BEGIN STORED DATA

(** * The SCI16 animation compositor (GfxAnimate)

    A shallow embedding of the cast compositor of
    [src/engines/gob/pregob/onceupon/abracadabra.h] (the [Sci::GfxAnimate]
    part of that file): the behaviour walk ([invoke]), the list builder and
    sorter ([makeSortedList], [sortHelper]), the geometry resolver ([fill],
    [adjustInvalidCels], [processViewScaling], [applyGlobalScaling],
    [setNsRect]), the signal passes ([update]), the screen reconciler
    ([drawCels], [updateScreen], [restoreAndDelete], [reAnimate]) and the
    frame orchestrator ([kernelAnimate]).

    Machine integers are [Z] with the 16-bit and 8-bit conversions written
    out.  The script heap, the node table and the screen are one explicit
    [World] that every operation threads; calls into the drawing surface are
    recorded, in program order, in the world's call log.  Fatal [error(...)]
    exits and list walks that never end are the [Fatal] and [Timeout]
    outcomes of the [result] monad. *)

From Stdlib Require Import ZArith List Bool Lia Permutation Sorted.
Import ListNotations.
Open Scope Z_scope.

(** ** Machine integers *)

(** Conversion to [int16] (two's complement wrap-around). *)
Definition toInt16 (v : Z) : Z := (v + 32768) mod 65536 - 32768.

(** Conversion to [uint16]. *)
Definition toUint16 (v : Z) : Z := v mod 65536.

(** Conversion to [byte]. *)
Definition toByte (v : Z) : Z := v mod 256.

(** C++ [>>] of a promoted [int] by [n] bits (arithmetic shift). *)
Definition sar (v n : Z) : Z := Z.shiftr v n.

(** [s & m] read as a condition. *)
Definition has (s m : Z) : bool := negb (Z.land s m =? 0).

(** [s &= ~m] on a [uint16]. *)
Definition clearBits (s m : Z) : Z := toUint16 (Z.land s (Z.lnot m)).

(** [s |= m] on a [uint16]. *)
Definition setBits (s m : Z) : Z := toUint16 (Z.lor s m).

(** ** Handles, rectangles, selectors *)

(** Modelled from the spec: [reg_t] is declared in sci/engine/vm_types.h,
    which is not among the sources; the spec calls it an opaque handle into
    the object store.  It is an integer here, [NULL_REG] being 0. *)
Definition reg_t : Type := Z.
Definition NULL_REG : reg_t := 0.
Definition isNull (r : reg_t) : bool := r =? 0.

Record Rect : Type := mkRect
  { left : Z; top : Z; right : Z; bottom : Z }.

Definition setTop (r : Rect) (t : Z) : Rect :=
  mkRect (left r) t (right r) (bottom r).

(** The selectors the compositor reads, writes or invokes. *)
Inductive Selector : Type :=
  | s_view | s_loop | s_cel | s_palette | s_x | s_y | s_z | s_priority
  | s_signal | s_scaleSignal | s_scaleX | s_scaleY | s_maxScale
  | s_vanishingY | s_underBits
  | s_lsLeft | s_lsTop | s_lsRight | s_lsBottom
  | s_nsLeft | s_nsTop | s_nsRight | s_nsBottom
  | s_doit | s_delete_.

Definition Selector_eqb (a b : Selector) : bool :=
  match a, b with
  | s_view, s_view | s_loop, s_loop | s_cel, s_cel | s_palette, s_palette
  | s_x, s_x | s_y, s_y | s_z, s_z | s_priority, s_priority
  | s_signal, s_signal | s_scaleSignal, s_scaleSignal
  | s_scaleX, s_scaleX | s_scaleY, s_scaleY | s_maxScale, s_maxScale
  | s_vanishingY, s_vanishingY | s_underBits, s_underBits
  | s_lsLeft, s_lsLeft | s_lsTop, s_lsTop | s_lsRight, s_lsRight
  | s_lsBottom, s_lsBottom | s_nsLeft, s_nsLeft | s_nsTop, s_nsTop
  | s_nsRight, s_nsRight | s_nsBottom, s_nsBottom
  | s_doit, s_doit | s_delete_, s_delete_ => true
  | _, _ => false
  end.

END STORED DATA

## BRIEF
As listed above, the lines from the line with "Machine integers are" to the line with "outcomes of the [result] monad. *)" are to be echoed exactly, with both ends included and nothing added.

## EXERCISE SOLUTION
    Machine integers are [Z] with the 16-bit and 8-bit conversions written
    out.  The script heap, the node table and the screen are one explicit
    [World] that every operation threads; calls into the drawing surface are
    recorded, in program order, in the world's call log.  Fatal [error(...)]
    exits and list walks that never end are the [Fatal] and [Timeout]
    outcomes of the [result] monad. *)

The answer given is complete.